機密性の高い Jira チケット/内部の Confluence ページ/API キー/プロジェクト計画/顧客記録/インシデント対応ドキュメンテーションなどには、多くの従業員がアクセスできるため、価値の高いビジネス情報が単一の侵害されたセッションから露出し得る。
さらに、Varonis のリサーチャーが報告したのは、Rovo の自律的な機能がこの影響を増大させたことである。Rovo の ResearchAgent は複数ステップのリサーチおよびブラウジングのタスクを実行できるため、プロンプト・インジェクションのシナリオでは、この種の機能が悪用されることで、ユーザー操作を必要とせずに AI アシスタントが内部コンテンツを取得/変換/伝達し、外部の送信先へ流出させることが可能となる。
この発見が浮き彫りにするのは、より広範なエンタープライズ AI セキュリティの課題である。AI アシスタントが組み合わせているのは、プライベート・データへのアクセス/信頼できないコンテンツへの露出/外部ツールや Web サイトと連携・操作する能力である。この組み合わせにより、通常のリンク/ドキュメント/コメント/接続アプリケーションなどが、プロンプト・インジェクションの侵入口へと変貌する。
セキュリティ・チームが必要とするのは、単純なチャット・インターフェイスではなく、特権的なアクセス・レイヤーとして AI アシスタントを扱うことである。組織に求められるのは、Rovo の権限のレビュー/未使用コネクタの切断に加えて、法務/人事/財務/セキュリティ・インシデント記録などの機密性の高いリポジトリへのアクセスを制限し、さらに、エージェント型のブラウジング/モニタリング/自動化の機能を、運用上必要でない場合には制限することである。
RovoBlast が示すのは、エンタープライズ AI のリスクがモデルの挙動だけの問題ではなく、信頼境界に関わる問題であるという点だ。AI アシスタントが機密データを読み取り、正規のユーザーの権限を利用し、外部サービスと対話し得る場合には、単一の誤分類された入力がサイレントなデータ露出につながり得る。

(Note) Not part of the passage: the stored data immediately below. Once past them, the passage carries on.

Record TVariant (ts : list sty) := mkVariant { mIdx : nat; mData : type_at ts mIdx }.
Arguments mkVariant {ts} mIdx mData.
Arguments mIdx {ts} t.
Arguments mData {ts} t.

Definition unset {ts} : TVariant ts := mkVariant 0 tt.

Definition type_default (o : option sty) : type_of o :=
  match o with Some T => sty_default T | None => tt end.

Definition type_put (o : option sty) : type_of o -> CBuffer -> option CBuffer :=
  match o with Some T => sty_put T | None => fun _ b => Some b end.

Definition type_get (o : option sty) : type_of o -> CIStream -> Outcome (type_of o * CIStream) :=
  match o with Some T => sty_get T | None => fun _ _ => Undefined end.

Section variant.
Variable ts : list sty.

(** [staticVisit] with the serialisation visitor, which writes nothing for an empty
    variant, and with the deserialisation visitor, which fails [assert(false)]. *)
Definition visit_put (idx : nat) : type_at ts idx -> CBuffer -> option CBuffer :=
  match idx with O => fun _ b => Some b | S i => type_put (RelaxedTypeAt i ts) end.

Definition visit_get (idx : nat) : type_at ts idx -> CIStream -> Outcome (type_at ts idx * CIStream) :=
  match idx with O => fun _ _ => Undefined | S i => type_get (RelaxedTypeAt i ts) end.

Definition put_variant (v : TVariant ts) (b : CBuffer) : option CBuffer :=
  b ← write_scalar SC_int32 (Z.of_nat (mIdx v)) b;
  visit_put (mIdx v) (mData v) b.

(** The positions in the table [funcs] of [VariantDeserializationHelper::reset],
    as the source lists them: position 7 twice, position 9 never. *)
Definition funcs : list (option nat) :=
  [None; Some 0; Some 1; Some 2; Some 3; Some 4; Some 5; Some 6; Some 7; Some 7; Some 8;
   Some 10; Some 11; Some 12; Some 13; Some 14]%nat.

Definition variant_reset (idx : Z) : Outcome (TVariant ts) :=
  if (0 <? idx) && (idx <=? Z.of_nat (length ts)) then
    match funcs !! Z.to_nat idx with
    | None => Undefined
    | Some None => Done unset
    | Some (Some N) =>
      match RelaxedTypeAt N ts with
      | Some _ => Done (mkVariant (S N) (type_default (RelaxedTypeAt N ts)))
      | None => Done unset
      end
    end
  else Done unset.

Definition get_variant (old : TVariant ts) (s : CIStream) : Outcome (TVariant ts * CIStream) :=
  '(typeId, s) ← read_scalar SC_int32 0 s;
  var ← variant_reset typeId;
  if bool_decide (mIdx var = 0%nat) then Done (var, s)
  else
    '(x, s) ← visit_get (mIdx var) (mData var) s;
    Done (mkVariant (mIdx var) x, s).

Definition sty_variant : sty := {|
  sty_type := TVariant ts;
  sty_default := unset;
  sty_init := unset;
  sty_less := fun _ _ => false;
  sty_put := put_variant;
  sty_get := get_variant;
|}.

End variant.

(** ** Type expressions *)

Inductive dtype :=
  | DScalar (t : scalar)
  | DBool
  | DString
  | DWString
  | DVector (t : dtype)
  | DMap (k v : dtype)
  | DVariant (ts : list dtype).

Fixpoint denote (t : dtype) : sty :=
  match t with
  | DScalar t => sty_scalar t
  | DBool => sty_bool
  | DString => sty_string
  | DWString => sty_wstring
  | DVector t => sty_vector (denote t)
  | DMap k v => sty_map (denote k) (denote v)
  | DVariant ts => sty_variant (map denote ts)
  end.

End serial.

Arguments mkVariant {ts} mIdx mData.
Arguments mIdx {ts} t.
Arguments mData {ts} t.
(** C26. A data request or response arrives, provided the buffer has room for 16 bytes
    behind the data and the size with twice these fits 32 bits: what [flush] sends, in one
    frame or several, is received by [CClientConnection] as one message with the same
    addresses and command, whose body is the event info followed by the data written
    to the buffer, and the bytes behind it on the connection are left.  A message
    that needs more than one frame carries 16 more bytes, which [flush] takes from
    behind the data: it counts the event info twice.  Without the room, which a message of
    4041 to 4056 bytes in a buffer of 4056 does not have, it reads outside of the buffer
    ([flush_reads_past_buffer]). *)
Theorem request_arrives w sent :
  header_ok (rw_header w) -> mh_flags (rw_header w) = 0 -> mh_type (rw_header w) <> 0 ->
  haveEventInfo (rw_header w) = true -> buf_ok (rw_buf w) ->
  mSize (rw_buf w) + sizeof_info <= mCapacity (rw_buf w) -> mSize (rw_buf w) + 2 * sizeof_info < 2 ^ 32 ->
  exists out, flush w (mkOut sent []) = Some (true, mkOut (sent ++ out) []) /\
    forall rest, exists h stray,
      receive_message (out ++ rest) =
        Some (Some (h, info_bytes (rw_info w) ++ contents (rw_buf w) ++ stray), rest) /\
      mh_cmd h = mh_cmd (rw_header w) /\ mh_serverID h = mh_serverID (rw_header w) /\
      mh_clientID h = mh_clientID (rw_header w) /\ mh_protoMinor h = mh_protoMinor (rw_header w) /\
      Z.of_nat (length stray) = (if DSI_PAYLOAD_SIZE <? mSize (rw_buf w) + sizeof_info then 16 else 0).
Proof.
  change sizeof_info with 16. intros Hh Hfl Hty Hev Hb Hcap Hmax.
  destruct (first_header_ok w) as (Hlen & Hflags & Hok & Hev1 & Hcmd & Hsv & Hcl & Hmin); [done..|lia|].
  rewrite Hev in Hlen, Hflags. pose proof (ok_size _ Hb) as Hs. pose proof (ok_mem _ Hb) as (mem & Hm & Hml).
  set (n := mSize (rw_buf w)) in *. change DSI_PAYLOAD_SIZE with 4056 in *.
  assert (haveEventInfo (rw_header w <| mh_type := 0 |>) = true) as Hev0 by (by destruct w as [[] ? ?]).
  unfold flush. rewrite (proj2 (Z.eqb_neq _ _) Hty). cbv zeta. rewrite Hev0. change sizeof_info with 16.
  fold n. assert (set_frame (n + 16) (rw_header w <| mh_type := 0 |>) = first_header w) as ->.
  { unfold first_header. cbv zeta. by rewrite Hev0. }
  rewrite Hev1, Hev. rewrite (load_slice 0 _ _ mem) by (done || lia). cbn [mbind option_bind].
  rewrite sendAll_ok. change DSI_PAYLOAD_SIZE with 4056. change (4056 - 16) with 4040.
  set (h1 := first_header w) in *. set (info := info_bytes (rw_info w)) in *.
  set (data := slice 0 (mh_packetLength h1 - 16) mem).
  assert (length info = 16%nat) as Hil by apply info_bytes_length.
  assert (Z.of_nat (length data) = mh_packetLength h1 - 16) as Hdl by (apply slice_length; lia).
  destruct (Z.ltb_spec 4056 (n + 16)) as [Hbig|Hsmall].
  - destruct (frames_arrive (n + 16) (rw_buf w) mem Hm ltac:(lia) ltac:(lia) (S (Z.to_nat (n + 16))) 4040
      h1 (sent ++ header_bytes h1 ++ info ++ data)) as (out & -> & Hrecv); [lia|lia|done|by right|].
    exists (header_bytes h1 ++ (info ++ data) ++ out). split; [by rewrite <-!app_assoc|].
    intros rest. exists h1, (slice n 16 mem).
    destruct (receive_first h1 (info ++ data) (out ++ rest)) as (rb & Hrb & Hrs & Hrc & Hrm);
      [done|rewrite length_app; lia|rewrite length_app; lia|].
    rewrite <-!app_assoc in Hrm. rewrite <-!app_assoc. rewrite Hrm.
    destruct (Hrecv (S (length (out ++ rest))) h1 false MessageHeader_empty rb rest) as (rb' & -> & Hc');
      [done|done|rewrite Hrs, length_app; lia|lia|].
    cbn [mbind option_bind]. rewrite Hc', Hrc. split_and!; [|exact Hcmd|exact Hsv|exact Hcl|exact Hmin|].
    + do 2 f_equal. rewrite <-app_assoc, (contents_slice _ mem Hm). fold n.
      do 2 f_equal. unfold data.
      replace (mh_packetLength h1 - 16) with 4040 by lia.
      replace (slice 0 n mem ++ slice n 16 mem) with (slice 0 (n + 16) mem)
        by (rewrite slice_split by lia; done).
      f_equal. transitivity (slice 0 (4040 + (n + 16 - 4040)) mem); [by rewrite slice_split by lia|f_equal; lia].
    + pose proof (slice_length n 16 mem). lia.
  - exists (header_bytes h1 ++ info ++ data). split; [done|]. intros rest. exists h1, [].
    destruct (receive_first h1 (info ++ data) rest) as (rb & Hrb & Hrs & Hrc & Hrm);
      [done|rewrite length_app; lia|rewrite length_app; lia|].
    rewrite <-!app_assoc in Hrm. rewrite <-!app_assoc. rewrite Hrm.
    assert (receive_loop (S (length rest)) h1 false MessageHeader_empty rb rest = Some (true, rb, rest))
      as -> by (cbn [receive_loop]; by rewrite Hflags).
    cbn [mbind option_bind]. rewrite Hrc, app_nil_r, (contents_slice _ mem Hm). fold n. unfold data.
    replace (mh_packetLength h1 - 16) with n by lia.
    split_and!; [reflexivity|exact Hcmd|exact Hsv|exact Hcl|exact Hmin|reflexivity].
Qed.
(** A control message (connect and disconnect requests) has no event info; up to a
    packet of data it arrives as it was written. *)
Lemma control_arrives w sent :
  header_ok (rw_header w) -> mh_flags (rw_header w) = 0 -> mh_type (rw_header w) <> 0 ->
  haveEventInfo (rw_header w) = false -> buf_ok (rw_buf w) -> 0 < mSize (rw_buf w) <= DSI_PAYLOAD_SIZE ->
  exists out, flush w (mkOut sent []) = Some (true, mkOut (sent ++ out) []) /\
    forall rest, receive_message (out ++ rest) =
      Some (Some (first_header w, contents (rw_buf w)), rest).
Proof.
  intros Hh Hfl Hty Hev Hb Hn. assert (DSI_PAYLOAD_SIZE = 4056) as Hp by done. rewrite Hp in Hn.
  destruct (first_header_ok w) as (Hlen & Hflags & Hok & Hev1 & _); [done..|lia|].
  rewrite Hev, Hp in Hlen. rewrite Hev, Hp in Hflags.
  pose proof (ok_mem _ Hb) as (mem & Hm & Hml). pose proof (ok_size _ Hb) as Hs.
  set (n := mSize (rw_buf w)) in *.
  assert (haveEventInfo (rw_header w <| mh_type := 0 |>) = false) as Hev0 by (by destruct w as [[] ? ?]).
  assert (set_frame (n + 0) (rw_header w <| mh_type := 0 |>) = first_header w) as Hfirst.
  { unfold first_header. cbv zeta. by rewrite Hev0. }
  unfold flush. rewrite (proj2 (Z.eqb_neq _ _) Hty). cbv zeta. rewrite Hev0. fold n. rewrite Hfirst, Hev1, Hev.
  set (h1 := first_header w) in *. set (data := slice 0 (mh_packetLength h1) mem).
  rewrite (load_slice 0 _ _ mem) by (exact Hm || lia). cbn [mbind option_bind]. rewrite sendAll_ok.
  rewrite Hp, (proj2 (Z.ltb_ge 4056 (n + 0))) by lia. fold data. cbn [app].
  assert (Z.of_nat (length data) = mh_packetLength h1) as Hdl by (apply slice_length; lia).
  eexists. split; [done|]. intros rest.
  destruct (receive_first h1 data rest) as (rb & Hrb & Hrs & Hrc & Hrm); [done|lia|lia|].
  rewrite <-!app_assoc, Hrm.
  assert (receive_loop (S (length rest)) h1 false MessageHeader_empty rb rest = Some (true, rb, rest)) as ->.
  { cbn [receive_loop]. rewrite Hflags, (proj2 (Z.ltb_ge 4056 (n + 0))) by lia. done. }
  cbn [mbind option_bind]. rewrite Hrc, (contents_slice _ mem Hm). fold n. unfold data.
  by replace (mh_packetLength h1) with n by lia.
Qed.
(* ===== verification/Replies.v ===== *)
(** What a server sends, and to whom.

    The removal loop is a filter when the client id is a value, and is not when the id
    is read from the vector it erases from; the loops of the responses and of the
    attribute notifications reach exactly the listeners; a request gets its response,
    a second one in the meantime a busy error, and an unblocked one its response
    later. *)

From S2P Require Import Prelude.
From S2P Require Import Types.
From S2P Require Import Buffer.
From S2P Require Import Stream.
From S2P Require Import Message.
From S2P Require Import Runtime.
From S2P Require Import Stub.

(** ** The removal loop *)

(** The notifications [removeNotification(clientID, id)] is to remove. *)
Definition concerns (clientID : SPartyID) (id : Z) (n : SNotification) : bool :=
  party_eqb (sn_clientID n) clientID && ((INVALID_ID =? id) || (sn_notifyID n =? id)).

(** Erasing between the elements in front and the live ones behind. *)
Lemma vec_erase_split {A} (front back rest : list A) n :
  vec_erase (length front) (S (length front + length back)) (front ++ n :: back ++ rest) =
  front ++ back ++ drop (length back) (n :: back ++ rest).
Proof.
  unfold vec_erase. rewrite take_app_length. f_equal. f_equal.
  - rewrite drop_app_ge by lia. replace (S (length front) - length front)%nat with 1%nat by lia.
    cbn [drop]. apply take_app_length'. lia.
  - rewrite drop_app_ge by lia. f_equal. lia.
Qed.

Lemma remove_loop_value c id front back rest :
  let '(size, store) :=
    remove_loop (R_value c) id (length front) (length front + length back) (front ++ back ++ rest) in
  take size store = filter (fun n => concerns c id n = false) front ++ back.
Proof.
  revert back rest. induction front as [|n front IH] using rev_ind; intros back rest.
  - cbn. apply take_app_length.
  - rewrite length_app. cbn [length]. rewrite Nat.add_1_r. cbn [remove_loop deref Nat.add].
    rewrite <-app_assoc. cbn [app]. rewrite list_lookup_middle by done. fold (concerns c id n).
    rewrite filter_app. destruct (concerns c id n) eqn:Hc.
    + rewrite Nat.sub_1_r. cbn [Nat.pred]. rewrite vec_erase_split, filter_cons_False, filter_nil, app_nil_r by congruence.
      apply IH.
    + rewrite filter_cons_True, filter_nil by done. rewrite <-app_assoc. cbn [app].
      specialize (IH (n :: back) rest). cbn [length app] in IH. by rewrite Nat.add_succ_r in IH.
Qed.

(** With an id of its own, [removeNotification] removes what it is meant to. *)
Lemma removed_value c id l : removed (R_value c) id l = filter (fun n => concerns c id n = false) l.
Proof.
  unfold removed. pose proof (remove_loop_value c id l [] []) as H.
  cbn [length] in H. rewrite Nat.add_0_r, !app_nil_r in H. by destruct (remove_loop _ _ _ _ _).
Qed.

(** ** Sending to the listeners *)

Section replies.
Context `{AppEnv} `{StubEnv}.

(** The effects of sending packets, the first with call number [t]. *)
Fixpoint sends (t : nat) (msgs : list (Z * Packet)) : list Effect :=
  match msgs with
  | [] => []
  | (ch, p) :: msgs => E_send ch p (env_send t) :: sends (S t) msgs
  end.

(** The state of the transport after them. *)
Definition sent (msgs : list (Z * Packet)) (n : Net) : Net :=
  n <| n_tick := (n_tick n + length msgs)%nat |> <| n_log := n_log n ++ sends (n_tick n) msgs |>.

Lemma sends_app t a b : sends t (a ++ b) = sends t a ++ sends (t + length a) b.
Proof.
  revert t. induction a as [|[ch p] a IH]; intros t; cbn [sends app length]; [by rewrite Nat.add_0_r|].
  by rewrite IH, Nat.add_succ_r.
Qed.

Lemma sent_nil n : sent [] n = n.
Proof. destruct n. unfold sent. cbn. by rewrite Nat.add_0_r, app_nil_r. Qed.

Lemma sent_app a b n : sent (a ++ b) n = sent b (sent a n).
Proof. unfold sent. cbn. by rewrite length_app, sends_app, Nat.add_assoc, app_assoc. Qed.

Lemma send_packet_sent ch p n : ch <> 0 -> send_packet ch p n = Ok (env_send (n_tick n)) (sent [(ch, p)] n).
Proof.
  intros Hch. unfold send_packet. rewrite (proj2 (Z.eqb_neq _ _)) by done.
  destruct n. unfold sent. cbn. by rewrite Nat.add_1_r.
Qed.

(** A client that is connected through a channel that can be used. *)
Definition connected (s : CServer) (n : Net) (clientID : SPartyID) : Prop :=
  exists c ch, connection_of clientID (sv_mClientConnections s) = Some c /\ cc_channel c = Some ch /\
    ch <> 0 /\ alive ch n = true.

Lemma connected_sent s n clientID msgs : connected s (sent msgs n) clientID <-> connected s n clientID.
Proof. done. Qed.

企業向け AI アシスタントである、Atlassian Rovo に発見された脆弱性 RovoBlast を解説する記事です。この問題は、悪意のリンクに含まれる URL パラメータを介して悪用されるプロンプト・インジェクションに起因します。ユーザーがリンクを開くと、AI が自身に与えられた権限で Jira や Confluence などの内部情報を検索し、外部へ送信させられるリスクがありました。影響として、社内の機密文書や鍵情報が意図せず流出する恐れが生じます。対応策は、開発元による修正の適用/AI に付与するアクセス権限の最小化/未使用コネクタの停止/AI 操作ログの定期的な点検です。